CD4+T淋巴细胞包括Th1、Th2、Th17、Treg及Th22细胞等。其中，Th1/Th2模式的研究已较为明确，Th17/Treg也已被证实，Th17/Treg失衡激活HSC促进了肝纤维化（HF）。有关Th17/Th22的研究，已证实肝衰竭患者存在Th17/Th22表达失衡。而Th17/Th22失衡与HSC活化及HF的关系，目前相关机制尚不清楚，需要进一步研究。. 课题组多年来采用临床验方雄芍汤治疗HF，疗效满意，前期实验证实雄芍汤能抑制HSC的活化与增殖，而雄芍汤是否通过调节CD4+T淋巴细胞亚群来抑制HSC活化，还需要进一步研究。为此，本课题提出HF的进展期伴随着Th17/Treg失衡和Th17/Th22失衡，其通过激活HSC促进HF，雄芍汤通过恢复二者平衡而抑制HSC活化，从而发挥其抗HF作用的假设，并针对该假设通过体内外实验进行验证，以揭示雄芍汤抗HF的免疫机制。
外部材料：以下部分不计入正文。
(** [mutation { newNote(content: "# Hi") { ...noteFields } }] with
    [fragment noteFields on Note { id content author { ...userFields } }]
    and [fragment userFields on User { id name }]. *)
Definition new_note_op : executable :=
  mkExecutable OpMutation "create"
    [Field "newNote" [("content", JStr "# Hi")] [FragmentSpread "noteFields"]]
    {[ "noteFields" := [leaf "id"; leaf "content"; Field "author" [] [FragmentSpread "userFields"]];
       "userFields" := [leaf "id"; leaf "name"] ]}.

(** Two fragments that spread each other. *)
Definition cyclic : executable :=
  mkExecutable OpQuery "cyclic"
    [Field "allNotes" [] [FragmentSpread "a"]]
    {[ "a" := [leaf "id"; Field "author" [] [FragmentSpread "b"]];
       "b" := [Field "notes" [] [FragmentSpread "a"]] ]}.

End GuardSamples.

Import GuardSamples.

(** the operation the specification gives as over budget nests six
    selection sets; the depth rule passes it, and the complexity rule
    refuses it at an estimated cost of 100000. *)
Theorem fan_out_refused :
  (levels <$> root_fields fan_out) = Some 6 /\
  depthLimit 5 fan_out = [] /\
  guard fan_out = inl [CostExceeded 100000 1000].
Proof. by vm_compute. Qed.

Lemma too_deep_refused_witness :
  exists errs, guard too_deep = inl errs /\ DepthExceeded "deep" 5 ∈ errs.
Proof.
  refine (too_deep_refused too_deep _ _ _); [vm_compute; reflexivity|vm_compute; lia].
Defined.

Lemma too_costly_refused_witness :
  exists errs, guard fan_out = inl errs /\
    CostExceeded (cost_all typeDefs default_options (Some "Query") 1
                    (default [] (root_fields fan_out))) 1000 ∈ errs.
Proof.
  refine (too_costly_refused fan_out _ _ _); [vm_compute; reflexivity|by vm_compute].
Defined.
CD4+T淋巴细胞包括Th1、Th2、Th17、Treg及Th22细胞等。其中，Th1/Th2模式的研究已较为明确，而Th17/Treg失衡与肝纤维化（HF）的关系仍存在争议，Th17/Th22失衡与HSC活化及HF的关系，目前相关机制尚未阐明。已证实雄芍汤能抑制HSC活化与增殖，它是否通过调节CD4+T淋巴细胞来抑制HSC活化仍有待研究。因此，本课题提出HF进程伴随着Th17/Treg失衡和Th17/Th22失衡，其通过激活HSC促进HF，雄芍汤通过恢复二者平衡而抑制HSC活化，从而发挥其抗HF作用的假设，通过体内外实验进行验证。120只SPF级SD雄性大鼠随机分为正常组40只、模型组40只、雄芍汤组40只。采用50%CCl4橄榄油溶液腹腔注射法制备HF大鼠模型，雄芍组第4、8、12周大鼠每日分别给予雄芍汤药液（7.1875 g·kg -1）灌胃，第16周大鼠在成模后每日灌胃，共4周。采用ELISA法检测各组大鼠血清IL-17、TGF-β及IL-22水平，Western blot检测各组大鼠肝组织IL-17、TGF-β及IL-22蛋白表达，流式细胞仪检测脾Th17、Treg及Th22细胞比例。结果显示，在CCl4诱导的大鼠HF模型中，HF进展期和恢复期并没有出现Th17/Treg失衡。而在HF进展后期和恢复期Th17细胞比例及IL-17均明显升高，Th22细胞比例及IL-22均显著降低，α-SMA与Th17细胞比例呈显著正相关，而与Th22细胞比例呈显著负相关，提示HF进展后期和恢复期Th17/Th22失衡通过激活HSC促进HF的发生发展。雄芍汤可能通过在肝纤维化进展后期和恢复期下调Th17细胞比例，抑制促纤维化细胞因子IL-17生成，并上调Th22细胞比例，促进IL-22的生成，恢复Th17/Th22平衡从而抑制HSC活化来发挥防治肝纤维化的作用。体外实验从小鼠肝组织中分离HSC，从小鼠脾脏中分离Th17、Treg和Th22细胞，采用Western blot和免疫荧光染色法测定各组HSC中α-SMA的表达。结果显示，Th17细胞可以促进HSC的活化，而Th22细胞可以抑制HSC的活化，雄芍汤抑制Th17细胞对HSC活化的促进作用，增强Th22细胞对HSC活化的抑制作用。结论：雄芍汤通过恢复Th17/Th22平衡而抑制HSC活化，从而发挥其抗HF作用。